We then discuss [Web Services](https://en.wikipedia.org/wiki/Web_service). Web services are the basic foundation of many distributed enterprise computing systems and [service-oriented architectures](https://en.wikipedia.org/wiki/Service-oriented_architecture). They are invoked using the [XML](http://github.com/thomasWeise/distributedComputingExamples/tree/master/xml/)-based [SOAP](https://en.wikipedia.org/wiki/SOAP) protocol usually over [HTTP](https://en.wikipedia.org/wiki/Hypertext_Transfer_Protocol). Their interface and provided functionality is described via the Web Service Description Language ([WSDL](https://en.wikipedia.org/wiki/Web_Services_Description_Language)), another XML standard. Based on what we already know, we could now send XML data to a Java Servlet via HTTP-POST, parse this data with these Java XML processing technologies, use the same technologies to generate an output XML document, and send this one back as the response of the Java Servlet. Actually, we could even use JavaServer Pages for this purpose. However, there again is a simpler way: We can build services as simple Java objects and publish them to the [Apache Axis2/Java](http://axis.apache.org/axis2/java/core/) server. The server will make them accessible via SOAP and automatically generate WSDL descriptions. These can then be used to generate proxy objects for the client side using, e.g., [Maven](http://maven.apache.org/). We investigate this technology on [several examples](http://github.com/thomasWeise/distributedComputingExamples/tree/master/webServices/).
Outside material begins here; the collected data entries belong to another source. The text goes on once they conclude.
(* ===== verification/AppThms.v ===== *)
(** What the application view guarantees.

    Theorems on [ApplicationBuilder]: every service with a binding that is not an
    open-ports one is one element, in the box of its application or in the
    ungrouped box, and every edge joins two elements. *)

From S2P Require Import Prelude Net Ports Position Entities ServiceIdentity Patterns Services Hosts HostMatch Locks Lldp Interfaces Subnets Topology TopologySample ElementRules ElementRulesThms EdgeBuilder EdgeThms L2Builder L3Builder L3Thms L2Thms ApplicationBuilder.
Local Open Scope Z_scope.

Section App.
Context `{UuidLib, MapOrder} (registry : list ServiceDefinition) (ctx : TopologyContext).

(** The box of a service. *)
Definition application_box (s : Service) : Uuid :=
  match find_app_tag ctx s with Some t => container_id_for_tag (tag_id t) | None => UNGROUPED_CONTAINER_ID end.

Definition grouped_ids : list Uuid := '(_, services) ← map_iter (services_by_tag registry ctx); sv_id <$> services.

Lemma services_by_tag_elem tag l s :
  services_by_tag registry ctx !! tag = Some l →
  s ∈ l ↔ s ∈ eligible_services registry ctx ∧ tag_id <$> find_app_tag ctx s = Some tag.
Proof.
  intros [-> _]%group_by_Some. rewrite elem_of_list_filter_bool. unfold has_key. rewrite bool_decide_eq_true. tauto.
Qed.

Lemma elem_of_ungrouped s :
  s ∈ ungrouped_services registry ctx ↔ s ∈ eligible_services registry ctx ∧ find_app_tag ctx s = None.
Proof. unfold ungrouped_services. rewrite elem_of_list_filter_bool, bool_decide_eq_true. tauto. Qed.

Lemma element_ids_services box l : element_ids (service_element box <$> l) = sv_id <$> l.
Proof. unfold element_ids. induction l as [|s l IH]; [done|]. csimpl. by rewrite IH. Qed.

Lemma app_nodes_elements :
  element_ids (app_nodes registry ctx) = grouped_ids ++ (sv_id <$> ungrouped_services registry ctx).
Proof.
  unfold app_nodes, grouped_ids. rewrite element_ids_app. f_equal.
  - induction (map_iter _) as [|[tag l] m IH]; [done|]. csimpl. rewrite <- IH.
    change (application_container ctx tag l ++ ?x) with
      (top_container (container_id_for_tag tag) CT_Application (Some tag) false (tag_name <$> app_tags ctx !! tag)
       :: (service_element (container_id_for_tag tag) <$> l) ++ x).
    unfold element_ids at 1. simpl. fold (element_ids ((service_element (container_id_for_tag tag) <$> l) ++
      (m ≫= λ '(tag, services), application_container ctx tag services))).
    by rewrite element_ids_app, element_ids_services.
  - destruct (ungrouped_services registry ctx) as [|s l]; [done|].
    by rewrite <- (element_ids_services UNGROUPED_CONTAINER_ID (s :: l)).
Qed.

Context (Hnd : NoDup (sv_id <$> c_services ctx)).

Lemma eligible_sublist : eligible_services registry ctx `sublist_of` c_services ctx.
Proof. unfold eligible_services. etrans; apply filter_bool_sublist. Qed.

Lemma eligible_NoDup : NoDup (sv_id <$> eligible_services registry ctx).
Proof. eapply sublist_NoDup; [exact Hnd|]. apply sublist_fmap_of, eligible_sublist. Qed.

Lemma app_elements_perm :
  element_ids (app_nodes registry ctx) ≡ₚ sv_id <$> eligible_services registry ctx
  ∧ NoDup (element_ids (app_nodes registry ctx)).
Proof.
  rewrite app_nodes_elements.
  assert (NoDup (grouped_ids ++ (sv_id <$> ungrouped_services registry ctx))) as Hn.
  { apply list.NoDup_app. split_and!.
    - apply NoDup_bind.
      + intros [t l] [t' l'] id Ht%elem_of_map_iter Ht'%elem_of_map_iter
          (s & -> & Hs)%list_elem_of_fmap (s' & E & Hs')%list_elem_of_fmap.
        apply (services_by_tag_elem _ _ _ Ht) in Hs as [Hs1 Hs2].
        apply (services_by_tag_elem _ _ _ Ht') in Hs' as [Hs1' Hs2'].
        assert (s = s') as <- by (by eapply NoDup_key_inj; [apply eligible_NoDup|..]). congruence.
      + intros [t l] Ht%elem_of_map_iter. apply group_by_Some in Ht as [-> _].
        eapply sublist_NoDup; [apply eligible_NoDup|]. apply sublist_fmap_of, filter_bool_sublist.
      + eapply NoDup_fmap_1, NoDup_map_iter.
    - intros id ([t l] & (s & -> & Hs)%list_elem_of_fmap & Ht%elem_of_map_iter)%list_elem_of_bind
        (s' & E & Hs')%list_elem_of_fmap.
      apply (services_by_tag_elem _ _ _ Ht) in Hs as [Hs1 Hs2]. apply elem_of_ungrouped in Hs' as [Hs1' Hs2'].
      assert (s = s') as <- by (by eapply NoDup_key_inj; [apply eligible_NoDup|..]). by rewrite Hs2' in Hs2.
    - eapply sublist_NoDup; [apply eligible_NoDup|]. apply sublist_fmap_of, filter_bool_sublist. }
  split; [|done]. apply NoDup_Permutation; [done|apply eligible_NoDup|]. intros id.
  unfold grouped_ids. rewrite elem_of_app, list_elem_of_bind, !list_elem_of_fmap.
  setoid_rewrite elem_of_ungrouped. split.
  - intros [([t l] & (s & -> & Hs)%list_elem_of_fmap & Ht%elem_of_map_iter)|(s & -> & Hs & _)]; [|eauto].
    apply (services_by_tag_elem _ _ _ Ht) in Hs as [Hs _]. eauto.
  - intros (s & -> & Hs). destruct (find_app_tag ctx s) as [t|] eqn:Et; [left|right; eauto].
    destruct (group_by_elem (λ s, tag_id <$> find_app_tag ctx s) _ s (tag_id t) Hs) as (l & Hl & Hin);
      [by rewrite Et|]. exists (tag_id t, l). split; [by apply list_elem_of_fmap_2|by apply elem_of_map_iter].
Qed.

(** An element is the service's, in its box, and the box is a node. *)
Lemma app_nodes_in n c :
  n ∈ app_nodes registry ctx → element_container n = Some c →
  ∃ s b, s ∈ eligible_services registry ctx ∧ n = service_element c s ∧ c = application_box s
    ∧ b ∈ app_nodes registry ctx ∧ n_id b = c ∧ is_element b = false ∧ parent_of b = None.
Proof.
  unfold app_nodes. intros [([tag l] & Hn & Ht%elem_of_map_iter)%list_elem_of_bind|Hn]%elem_of_app Hc.
  - pose proof Hn as Hn'. apply elem_of_cons in Hn as [->|(s & -> & Hs)%list_elem_of_fmap]; [done|].
    injection Hc as <-. apply (services_by_tag_elem _ _ _ Ht) in Hs as [Hs (t & Et & ->)%fmap_Some].
    eexists s, _. split_and!; [done|done|unfold application_box; by rewrite Et| | | |].
    { apply elem_of_app. left. apply list_elem_of_bind. exists (tag_id t, l).
      split; [by left|by apply elem_of_map_iter]. }
    all: done.
  - destruct (ungrouped_services registry ctx) as [|s0 l] eqn:Eu; [by apply elem_of_nil in Hn|].
    apply elem_of_cons in Hn as [->|(s & -> & Hs)%list_elem_of_fmap]; [done|]. injection Hc as <-.
    rewrite <- Eu in Hs. apply elem_of_ungrouped in Hs as [Hs Et].
    eexists s, _. split_and!; [done|done|unfold application_box; by rewrite Et|apply elem_of_app; right; by left|done..].
Qed.
End App.

(** Every service with a binding that is not an open-ports one is shown once, in the
    box of its application (its own tag before its host's), or in the ungrouped box,
    or in a subcontainer of that box. *)
Theorem app_services_placed `{UuidLib, MapOrder} registry ctx g :
  NoDup (sv_id <$> c_services ctx) → Forall (λ r, plain_rule (rule r) = true) (element_rules g) →
  let nodes := (app_build registry ctx g).1 in
  element_ids nodes ≡ₚ sv_id <$> eligible_services registry ctx
  ∧ ∀ n c, n ∈ nodes → element_container n = Some c →
      ∃ s b, s ∈ eligible_services registry ctx ∧ n_id n = sv_id s
        ∧ b ∈ nodes ∧ n_id b = application_box ctx s ∧ is_element b = false ∧ parent_of b = None
        ∧ in_box nodes (n_id b) c.
Proof.
  intros Hnd Hplain nodes. destruct (app_elements_perm registry ctx Hnd) as [Hperm Hn].
  destruct (element_rules_nest (app_nodes registry ctx) (app_resolve registry ctx) None (element_rules g) Hn Hplain)
    as (reassign & subs & E & Hmove & _ & Hsub).
  assert (nodes = stamp_logo (stack_runtime_logos (c_services ctx)) <$> ((move reassign <$> app_nodes registry ctx) ++ subs))
    as En by (unfold nodes, app_build, apply_stack_runtime_logos; cbn [fst]; by rewrite E).
  set (logos := stack_runtime_logos (c_services ctx)) in *.
  assert (∀ s, s ∈ subs → is_element s = false) as Hnel.
  { intros s Hs. destruct (Hsub s Hs) as (_ & (p & n & _ & _ & Hp) & _). by eapply parent_not_element. }
  split.
  - rewrite En, element_ids_fmap; [|apply stamp_id|apply stamp_is_element].
    rewrite element_ids_app, (element_ids_containers subs Hnel), app_nil_r, element_ids_fmap;
      [done|apply move_id|apply move_is_element].
  - intros n c. rewrite En. intros (m & -> & Hm)%list_elem_of_fmap. rewrite stamp_container, stamp_id. intros Hc.
    apply elem_of_app in Hm as [(n0 & -> & Hn0)%list_elem_of_fmap|Hm];
      [|apply element_container_is_element in Hc; by rewrite Hnel in Hc].
    rewrite move_id. assert (is_element n0 = true) as Hel.
    { rewrite <- (move_is_element reassign). by eapply element_container_is_element. }
    destruct (element_container n0) as [p|] eqn:Ep; [|unfold is_element, element_container in *; by destruct (node_type n0)].
    destruct (app_nodes_in registry ctx n0 p Hn0 Ep) as (s & b & Hs & E0 & Ebox & Hb & Eb & Hbel & Hbp).
    exists s, (stamp_logo logos (move reassign b)).
    rewrite !stamp_id, !move_id, stamp_is_element, move_is_element, stamp_parent, move_parent.
    split_and!; [done|by rewrite E0| |congruence|done|done|].
    { apply list_elem_of_fmap_2, elem_of_app. left. by apply list_elem_of_fmap_2. }
    rewrite Eb. destruct (Hmove n0 p Hn0 Ep) as [Ec|(sub & Hsb & Ec & Hpar)]; rewrite Ec in Hc; injection Hc as <-; [by left|].
    right. exists (stamp_logo logos sub). rewrite stamp_id, stamp_parent. split_and!; [|done|done].
    apply list_elem_of_fmap_2, elem_of_app. by right.
Qed.

(** Every edge of the application view joins two services that are shown. *)
Theorem app_edges_joined `{UuidLib, MapOrder} registry ctx e :
  e ∈ app_edges registry ctx →
  e_source e ∈ element_ids (app_nodes registry ctx) ∧ e_target e ∈ element_ids (app_nodes registry ctx).
Proof.
  rewrite app_nodes_elements.
  assert (∀ id, id ∈ service_node_ids registry ctx →
    id ∈ grouped_ids registry ctx ++ (sv_id <$> ungrouped_services registry ctx)) as Hids.
  { intros id Hid. by apply elem_of_list_to_set in Hid. }
  unfold app_edges. intros [(d & He & _)%list_elem_of_bind|(s & _ & He)%list_elem_of_omap]%elem_of_app.
  - apply list_elem_of_fmap in He as (st & -> & [Hb _]%elem_of_list_filter_bool).
    apply andb_true_iff in Hb as [H1%bool_decide_eq_true H2%bool_decide_eq_true]. split; by apply Hids.
  - unfold app_runtime_edge in He. apply bind_Some in He as (r & _ & He).
    destruct (bool_decide _ && bool_decide _) eqn:Hb; [|done]. injection He as <-.
    apply andb_true_iff in Hb as [H1%bool_decide_eq_true H2%bool_decide_eq_true]. split; by apply Hids.
Qed.

(** ** Samples *)

Lemma app_services_placed_witness :
  element_ids (app_build sample_registry docker_network no_grouping).1 ≡ₚ [31%N; 33%N].
Proof.
  apply (app_services_placed sample_registry docker_network no_grouping); [by_evaluation|constructor].
Defined.

Lemma app_edges_joined_witness :
  Forall (λ e, e_target e ∈ element_ids (app_nodes sample_registry docker_network)) (app_edges sample_registry docker_network).
Proof.
  apply Forall_forall. intros e He%list_elem_of_In.
  exact (proj2 (app_edges_joined sample_registry docker_network e He)).
Defined.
[JSON RPC](https://en.wikipedia.org/wiki/JSON-RPC) is another remote procedure call ([RPC](https://en.wikipedia.org/wiki/Remote_procedure_call)) approach (specified [here](http://json-rpc.org/)) where the exchanged data structures are encoded in the JavaScript Object Notation ([JSON](https://en.wikipedia.org/wiki/JSON)). The data is exchanged via either [HTTP](https://en.wikipedia.org/wiki/Hypertext_Transfer_Protocol) or [TCP](https://en.wikipedia.org/wiki/Transmission_Control_Protocol). JSON RCPs are similar to web services, but designed to be more light-weighted. We again discuss several [examples](http://github.com/thomasWeise/distributedComputingExamples/tree/master/jsonRPC/).

Finally, the last tier of our lecture focuses on how the computing power of massive clusters can be utilized for large-scale scientific and engineering computations. Obviously, Web Services, Java Servlets, or even just Java and the HTTP protocol, would be the wrong technologies for that: For large-scale computations, we want to get as efficient as possible with as little overhead as possible. We want to exchange primitive data types efficiently and we want to use communication paradigms not supported by HTTP/TCP, such as broadcasts, multicasts, and asynchronous communication. For this, an implementation of the Message Passing Interface ([MPI](https://en.wikipedia.org/wiki/Message_Passing_Interface)) would be the method of choice. We explore this technology based on [several examples](http://github.com/thomasWeise/distributedComputingExamples/tree/master/mpi/) in the C programming language.

All in all, this course will give you a rough understanding of the dominant technologies in different fields of distributed computing, from dynamic websites over company-internal distributed application systems, to distributed engineering and scientific computations. Each field is explored with hands-on examples and you get to test and play with several example technologies.